同法案が可決成立するためには、与党でも消極的立場の公明党が主張する「ギャンブル依存症対策が不十分である」という問題を、しっかりとクリアしなければならない。既に100カ所の公営ギャンブル場やパチンコホールが1万店ある日本において、カジノが1、2カ所開設されたからといって依存症患者が急増するとは考えづらいのだが、この問題を解決しないことには、反対世論が納得しないからだ。
現在、カジノ推進派が検討しているギャンブル依存症患者増加防止策として有力視されているのは、入場者をデータベース化しスクリーニングするというもの。
例えば毎日入場している人、入場から退場まで24時間を超過する傾向にある人など。また、チップ交換時にも身分証明を求め、一定以上の金額を使った人などもチェックするか検討されている。さらには消費者金融業者のデータベースとリンクさせ、多重債務者を排除するという構想もある。
いずれにせよ、強制的に入場を拒否するためには法律による規定を用意しなければならない。最終的には「家族からの要請があれば当該人物の入場を拒否できる程度に落ち着くのではないか」との意見が多い。

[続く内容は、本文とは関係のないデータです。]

(** * carscan: plate detection and OCR decoding pipeline

    A shallow embedding of the pure core of [src/app/page.tsx]
    (letterbox preprocessing, detector decoding with non-maximum
    suppression, inverse coordinate mapping, OCR grid decoding, plate
    text extraction) and of the status/timer protocol of
    [handleDetectPlate] / [runOcr]; further, the frame capture, the
    plate crop and the pixel buffers of the two preprocessors, the page
    reset of [handleResumeCamera], and the vehicle lookup of
    [handleLookup] with the route [src/app/api/dvla/route.ts].

    JavaScript numbers are modelled through the interface [JsNum]; the
    source functions are translated once, over any implementation of that
    interface.  Two implementations are given, both with NaN and the two
    infinities but without rounding, overflow or signed zeros: exact
    rationals (which compute) and real numbers (which have [exp]).
    Where a double rounds, a value computed here can differ from the
    one the browser computes, by a rounding error or, where the value
    is then rounded to a whole number, by one; the properties of the
    letterbox and of the crop are therefore stated as bounds that hold
    on either side, or in the operations of [JsNum]. *)

From Stdlib Require Import List ZArith QArith Qround Qminmax Qabs Qfield.
From Stdlib Require Import Reals Lra Lqa Lia Bool Arith String Ascii NArith Sorted.
Import ListNotations.

Close Scope Q_scope.
Open Scope nat_scope.

Set Implicit Arguments.

Ltac qlra := Lqa.lra.
Ltac rlra := Lra.lra.
Ltac rnra := Lra.nra.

そうした中、ここに来てもう一つの問題が指摘され始めた。『イスラム国』など国際テロ組織の存在だ。
『イスラム国』は、5月に入ってから発生したアメリカ・テキサス州での発砲事件についても犯行声明を出すなど、アラブ諸国以外にも活動の範囲を広げている。カジノ反対派は「欧米文化的なカジノはテロリストの格好のターゲットになる」と主張。「オリンピックは短期間だが、カジノは永続的なためテロを防ぐのが難しいと想定されている」と警察関係者も言及している通り、この問題はギャンブル依存症以上に解決の道は険しい。
法案は再提出されたものの、果たしてこうした難題を押し切って悲願成就となるだろうか。これこそが“ギャンブル”といえる。